WHEREAS, the Consultant resigned as the Company’s chief financial officer and Treasurer effective July 31, 2003 but continued as an employee of the Company and as a member of the Board of Directors of the Company’s wholly-owned subsidiaries eRoomSystem Services, Inc., eRoomSystem SPE, Inc. and Rsi BRE, Inc.


WHEREAS, pursuant to that certain employment agreement dated January 29, 2001, Employee was employed by the Company (the “Employment Agreement”), in connection with which employment, Employee is owed certain amounts in accrued salary compensation and other benefits (the “Past Due Compensation”).


WHEREAS, the Company is the holder of a promissory note dated December 31, 2001 in the principal amount of $19,500 (the “Employee Note”) which represents the exercise price of an option to purchase 75,000 shares (the “Option Shares”) of common stock, par value $0.001 per share (“Common Stock”), of the Company, exercised by Employee on December 31, 2001.


WHEREAS, the Company and Employee each wish to (i) terminate the Employment Agreement in its entirety, (ii) waive and release the other party’s future obligations under the Employment Agreement, and all claims or liabilities which it may have against such other party as of the date of this Agreement, including, without limitation, pursuant to the Employment Agreement, and (iii) agree with the other party upon certain other terms related to the foregoing.  


The parties hereto agree as follows:


1.

Termination of Services Agreement.  


(a)

The Employment Agreement is hereby terminated in its entirety and Employee hereby resigns, effective October 2, 2003, as an officer of the Company and any of its subsidiaries.
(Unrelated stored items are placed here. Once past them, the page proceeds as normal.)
(* ===== verification/Config.v ===== *)
(** * Config: configuration dictionaries

    The last part of src/VoodooPS2Controller/VoodooPS2Controller.cpp: platform
    identification, the merge of Default, platform and RMCF settings that every
    driver's [probe] starts from, and the translation of an ACPI package into
    a dictionary.  IOKit's containers are values of [OSObject]; a dictionary is
    an association list with distinct keys.  [translateArray] rewrites arrays in
    place, so the model returns the rewritten original beside the result.

    The registry is what the caller passes: the entries from the controller to
    the root, each with its properties and, for an ACPI device, the function
    that evaluates one of its methods. *)

From S2P Require Import Prelude PS2Defs Controller.
From Stdlib Require Import Ascii.
From Stdlib Require String.

#[local] Open Scope string_scope.
#[local] Open Scope list_scope.
#[local] Open Scope Z_scope.

(** ** Objects *)

#[warnings="-register-all"]
Inductive OSObject :=
| OSBoolean (b : bool)
| OSNumber (n : Z)
| OSString (s : string)
| OSData (d : list Z)
| OSArray (l : list OSObject)
| OSDictionary (l : list (string * OSObject)).

Definition OSDict := list (string * OSObject).

(** [OSDynamicCast] *)
Definition asBoolean (o : OSObject) : option bool := match o with OSBoolean b => Some b | _ => None end.
Definition asNumber (o : OSObject) : option Z := match o with OSNumber n => Some n | _ => None end.
Definition asString (o : OSObject) : option string := match o with OSString s => Some s | _ => None end.
Definition asData (o : OSObject) : option (list Z) := match o with OSData d => Some d | _ => None end.
Definition asArray (o : OSObject) : option (list OSObject) := match o with OSArray l => Some l | _ => None end.
Definition asDict (o : OSObject) : option OSDict := match o with OSDictionary l => Some l | _ => None end.

Fixpoint getObject (k : string) (d : OSDict) : option OSObject :=
  match d with
  | [] => None
  | (k', o) :: d => if String.eqb k k' then Some o else getObject k d
  end.

Fixpoint setObject (k : string) (o : OSObject) (d : OSDict) : OSDict :=
  match d with
  | [] => [(k, o)]
  | (k', o') :: d => if String.eqb k k' then (k, o) :: d else (k', o') :: setObject k o d
  end.

(** [OSDictionary::merge] *)
Definition merge (d other : OSDict) : OSDict := fold_left (fun d ko => setObject ko.1 ko.2 d) other d.

Definition keys (d : OSDict) : list string := d.*1.

Lemma getObject_setObject k k' o d :
  getObject k (setObject k' o d) = if String.eqb k k' then Some o else getObject k d.
Proof.
  induction d as [|[k1 o1] d IH]; simpl.
  - done.
  - destruct (String.eqb_spec k' k1) as [->|Hne]; simpl.
    + by destruct (String.eqb_spec k k1).
    + rewrite IH. destruct (String.eqb_spec k k1), (String.eqb_spec k k'); congruence.
Qed.

Lemma getObject_None k d : getObject k d = None <-> k ∉ keys d.
Proof.
  induction d as [|[k1 o1] d IH]; simpl; [split; [intros _; apply not_elem_of_nil|done]|].
  unfold keys in *. simpl. rewrite not_elem_of_cons.
  destruct (String.eqb_spec k k1) as [->|Hne]; [naive_solver|]. rewrite IH. naive_solver.
Qed.

Lemma getObject_Some_keys k d o : getObject k d = Some o -> k ∈ keys d.
Proof.
  intros E. destruct (decide (k ∈ keys d)) as [|Hn]; [done|]. apply getObject_None in Hn. congruence.
Qed.

(** Later settings win. *)
Lemma getObject_merge k other d :
  NoDup (keys other) ->
  getObject k (merge d other) = match getObject k other with Some o => Some o | None => getObject k d end.
Proof.
  unfold merge. revert d. induction other as [|[k1 o1] other IH]; intros d Hnd; simpl; [done|].
  unfold keys in Hnd. simpl in Hnd. apply NoDup_cons in Hnd as [Hni Hnd]. rewrite IH by done. simpl.
  rewrite getObject_setObject. destruct (String.eqb_spec k k1) as [->|Hne]; [|done].
  by rewrite (proj2 (getObject_None k1 other)).
Qed.

Lemma getObject_app k d d' :
  getObject k (d ++ d')%list = match getObject k d with Some o => Some o | None => getObject k d' end.
Proof. induction d as [|[k1 o1] d IH]; simpl; [done|]. by destruct (String.eqb k k1). Qed.

Lemma setObject_new k o d : k ∉ keys d -> setObject k o d = (d ++ [(k, o)])%list.
Proof.
  induction d as [|[k1 o1] d IH]; simpl; [done|]. unfold keys in *. simpl. rewrite not_elem_of_cons.
  intros [Hne Hni]. apply String.eqb_neq in Hne. rewrite Hne. by rewrite IH.
Qed.

Lemma keys_cons k o d : keys ((k, o) :: d) = k :: keys d.
Proof. reflexivity. Qed.

Lemma keys_setObject k o d : keys (setObject k o d) = if decide (k ∈ keys d) then keys d else (keys d ++ [k])%list.
Proof.
  induction d as [|[k1 o1] d IH]; [done|]. cbn [setObject].
  destruct (String.eqb_spec k k1) as [->|Hne]; rewrite !keys_cons.
  - rewrite decide_True by (apply elem_of_cons; auto). done.
  - rewrite IH. destruct (decide (k ∈ keys d)) as [Hi|Hi].
    + rewrite decide_True by (apply elem_of_cons; auto). done.
    + rewrite decide_False by (rewrite elem_of_cons; tauto). done.
Qed.

Lemma NoDup_setObject k o d : NoDup (keys d) -> NoDup (keys (setObject k o d)).
Proof.
  rewrite keys_setObject. intros Hn. destruct (decide _) as [|Hi]; [done|].
  apply NoDup_app. split; [done|]. split; [set_solver|apply NoDup_singleton].
Qed.

(** ** Platform identification *)

Definition space : ascii := " ".

Definition string_of_bytes (l : list Z) : string :=
  fold_right (fun b s => String (ascii_of_N (Z.to_N b)) s) EmptyString l.

(** What a C string function sees of a NUL terminated buffer. *)
Fixpoint c_string (l : list Z) : list Z :=
  match l with
  | [] => []
  | b :: l => if b =? 0 then [] else b :: c_string l
  end.

(** [stripTrailingSpaces]: the second loop, from the end backwards. *)
Fixpoint strip_rev (l : list Z) : list Z :=
  match l with
  | b :: l' => if b =? 32 then strip_rev l' else l
  | [] => []
  end.
Definition stripTrailingSpaces (str : list Z) : list Z := rev (strip_rev (rev (c_string str))).

(** A registry entry: its properties, and its methods if it is an ACPI device. *)
Record IORegistryEntry := mkEntry {
  properties : OSDict;
  evaluateObject : option (string -> option OSObject);
}.

(** The entries from a service up to the root. *)
Definition IORegistry := list IORegistryEntry.

Fixpoint getPlatformOverride (reg : IORegistry) (sz : string) : option string :=
  match reg with
  | [] => None
  | e :: reg =>
      match getObject sz (properties e) ≫= asString with
      | Some id => Some id
      | None => getPlatformOverride reg sz
      end
  end.

Definition DSDT_SIGNATURE : Z := 0x54445344.
Definition sizeof_DSDT_HEADER : nat := 36.

(** [getDSDT]: the "ACPI Tables" property of the platform expert; the bytes of
    a header with the right signature. *)
Definition getDSDT (tables : option OSObject) : option (list Z) :=
  d ← tables ≫= asDict;
  data ← getObject "DSDT" d ≫= asData;
  if (length data <? sizeof_DSDT_HEADER)%nat then None
  else match data with
       | b0 :: b1 :: b2 :: b3 :: _ =>
           if Z.lor (Z.lor b0 (Z.shiftl b1 8)) (Z.lor (Z.shiftl b2 16) (Z.shiftl b3 24)) =? DSDT_SIGNATURE
           then Some data else None
       | _ => None
       end.

(** oemID is at offset 10, 6 bytes; oemTableID at 16, 8 bytes. *)
Definition getPlatformManufacturer (tables : option OSObject) (reg : IORegistry) : option string :=
  match getPlatformOverride reg "RM,oem-id" with
  | Some id => Some id
  | None =>
      pDSDT ← getDSDT tables;
      Some (string_of_bytes (stripTrailingSpaces (slice pDSDT 10 6)))
  end.

Definition getPlatformProduct (tables : option OSObject) (reg : IORegistry) : option string :=
  match getPlatformOverride reg "RM,oem-table-id" with
  | Some id => Some id
  | None =>
      pDSDT ← getDSDT tables;
      Some (string_of_bytes (stripTrailingSpaces (slice pDSDT 16 8)))
  end.

(** ** Looking up a node *)

(** The part of a link before ';'. *)
Fixpoint before_semicolon (s : string) : string :=
  match s with
  | EmptyString => EmptyString
  | String a s => if Ascii.eqb a ";" then EmptyString else String a (before_semicolon s)
  end.

(** [_getConfigurationNode]: a string is a link to another entry; [fuel]
    bounds the links followed. *)
Fixpoint _getConfigurationNode (fuel : nat) (root : OSDict) (name : string) : outcome (option OSDict) :=
  match fuel with
  | O => NoFuel
  | S fuel =>
      match getObject name root with
      | Some (OSDictionary d) => Done (Some d)
      | Some (OSString link) => _getConfigurationNode fuel root (before_semicolon link)
      | _ => Done None
      end
  end.

Definition kDefault : string := "Default".

Definition getConfigurationNode (fuel : nat) (tables : option OSObject) (entry : IORegistry) (list : OSDict)
  : outcome (option OSDict) :=
  match getPlatformManufacturer tables entry with
  | None => Done None
  | Some manufacturer =>
      match getObject manufacturer list ≫= asDict with
      | None => Done None
      | Some node =>
          c ← (match getPlatformProduct tables entry with
               | Some product => _getConfigurationNode fuel node product
               | None => Done None
               end);
          match c with
          | Some d => Done (Some d)
          | None => _getConfigurationNode fuel node kDefault
          end
      end
  end.

(** ** Translating ACPI packages *)

Definition translateString (sz : string) : option OSObject :=
  match sz with
  | ">y" => Some (OSBoolean true)
  | ">n" => Some (OSBoolean false)
  | ">>y" => Some (OSString ">y")
  | ">>n" => Some (OSString ">n")
  | _ => None
  end%string.

(** The two loops of [translateArray], over the entries of an array and over
    key/value pairs; a pair of results is the translation, if there is one, and
    the object as the translation leaves it. *)
Section translate_loops.
Context (translate : OSObject -> option OSObject * OSObject).

Fixpoint translate_each (l : list OSObject) : list OSObject :=
  match l with
  | [] => []
  | o :: l => let '(t, o') := translate o in default o' t :: translate_each l
  end.

Fixpoint translate_pairs (l : list OSObject) (dict : OSDict) : option OSDict * list OSObject :=
  match l with
  | OSString key :: o :: l =>
      let '(t, o') := translate o in
      let '(r, l') := translate_pairs l (setObject key (default o' t) dict) in
      (r, OSString key :: o' :: l')
  | [] => (Some dict, [])
  | _ => (None, l)
  end.
End translate_loops.

(** [translateEntry], with [translateArray] as its case for arrays. *)
Fixpoint translateEntry (obj : OSObject) : option OSObject * OSObject :=
  match obj with
  | OSArray array =>
      match array with
      | [] => (None, obj)
      | OSArray [] :: rest =>
          let rest := translate_each translateEntry rest in (Some (OSArray rest), OSArray rest)
      | _ =>
          if Nat.odd (length array) then (None, obj)
          else let '(r, array') := translate_pairs translateEntry array [] in
               (OSDictionary <$> r, OSArray array')
      end
  | OSString sz => (translateString sz, obj)
  | _ => (None, obj)
  end.

Definition translateArray (array : list OSObject) : option OSObject := (translateEntry (OSArray array)).1.

Definition getConfigurationOverride (acpi : string -> option OSObject) (method : string) : option OSDict :=
  r ← acpi method;
  array ← asArray r;
  obj ← translateArray array;
  asDict obj.

(** ** The configuration of a driver *)

Fixpoint find_acpi (reg : IORegistry) : option (string -> option OSObject) :=
  match reg with
  | [] => None
  | e :: reg => match evaluateObject e with Some f => Some f | None => find_acpi reg end
  end.

(** [makeConfigurationNode]: the node and the new value of [_rmcfCache]. *)
Definition makeConfigurationNode (fuel : nat) (tables : option OSObject) (this : IORegistry)
  (_rmcfCache : option OSDict) (list : option OSDict) (section : string)
  : outcome (option OSDict * option OSDict) :=
  match list with
  | None => Done (None, _rmcfCache)
  | Some list =>
      defaultNode ← _getConfigurationNode fuel list kDefault;
      platformNode ← getConfigurationNode fuel tables this list;
      let result :=
        match defaultNode, platformNode with
        | Some d, Some p => Some (merge d p)
        | Some d, None => Some d
        | None, p => p
        end in
      let over :=
        match _rmcfCache with
        | Some o => Some o
        | None => acpi ← find_acpi this; getConfigurationOverride acpi "RMCF"
        end in
      let result :=
        match (over ≫= getObject section) ≫= asDict with
        | Some sect => Some (match result with None => sect | Some r => merge r sect end)
        | None => result
        end in
      Done (result, over)
  end.

(** [setPropertiesGated] of the controller. *)
Definition setPropertiesGated (props : OSObject) (c : ApplePS2Controller) : ApplePS2Controller :=
  match asDict props with
  | None => c
  | Some dict =>
      let c := match getObject "WakeDelay" dict ≫= asNumber with
               | Some n => c <| _wakedelay := s32 (u32 n) |>
               | None => c
               end in
      match getObject "MouseWakeFirst" dict ≫= asBoolean with
      | Some b => c <| _mouseWakeFirst := b |>
      | None => c
      end
  end.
Each of the Company and Employee hereby acknowledges that no further obligations remain outstanding under the Employment Agreement as of the date hereof; including without limitation, the Past Due Compensation.


(b)

Each party hereto, at its own expense, shall, or shall cause its respective representatives and agents to, promptly return to the other party hereto any and all information, documents or other materials relating to or containing confidential or proprietary information of such other party hereto which are, and any and all other property of the other party hereto which is, in such party’s possession, care or control, regardless of whether such materials were created or prepared by such party and regardless of the form of, or medium containing, such information, documents or other materials or other property.


2.

Consulting Agreement.  Upon execution of this Agreement by the Company and Employee, the Company and Employee shall execute and deliver to each other counterpart signature pages to the form of certain Consulting Agreement attached hereto as Exhibit A (the “Consulting Agreement”).


3.

Cancellation of Employee Note and Note Shares.  (a) The Company agrees, simultaneously with the execution and delivery of this Agreement, to surrender the Employee Note to Employee for cancellation in exchange for the surrender by Employee to the Company of the Option Shares, together with instruments of transfer executed in blank therefor, for cancellation by the Company.


(a)

In consideration for the Employee executing this Agreement and upon surrender and cancellation of the Option Shares (upon surrender to Employee of the Employee Note), the Company shall issue to Employee an option (the “New Options”) to purchase 75,000 shares of Common Stock with an exercise price of $0.26 per share and an expiration date 5 years from the date hereof, in the form attached hereto as Exhibit B.


4.

Release.  


(a)

Employee, for itself and its affiliates, successors, assigns, representatives and agents (hereinafter individually and collectively referred to as the “Releasor”), for good and valuable consideration from the other party hereto, the receipt and sufficiency of which are hereby acknowledged, hereby irrevocably, unconditionally and completely releases and forever discharges the Company and its respective past and present officers, directors, employees, stockholders, affiliates, predecessors, successors, assigns, representatives and agents (hereinafter individually and collectively referred to as the “Releasee”), from (i) any and all actions, causes of action, claims, demands, losses, liabilities, agreements, understandings, costs and expenses of every kind and nature (including, without limitation, attorneys fees and legal costs), at law or in equity, whether known or unknown, suspected or unsuspected, which the Releasor now has, may have or has ever had against the Releasee, from the beginning of the world to the mutual execution of this Agreement, arising out of or in connection with the Employment Agreement or otherwise (each, a “Claim”), or (ii) any and all past, present and future obligations which the Releasee may have to the Releasor, from the beginning of the world to the mutual execution of this Agreement, pursuant to the Services Agreement or otherwise (each, a “Performance Right”), other than the obligations provided for in this Agreement.


(b)

Each Releasor party to this Agreement represents to the relevant Releasee that, as of its execution and delivery of this Agreement, such Releasor is the sole owner of all right, title and interest in and to all Claims and Performance Rights, and the Releasor has not entered into any agreement relating to the assignment, transfer, pledge or other conveyance of any Claim or Performance Right, or any right, title or interest therein.  Each Releasor party to this Agreement covenants that such Releasor shall not initiate or voluntarily participate in, or provide assistance with respect to, any legal action, claim or proceeding against the Releasee for or in respect of any Claims or Performance Rights.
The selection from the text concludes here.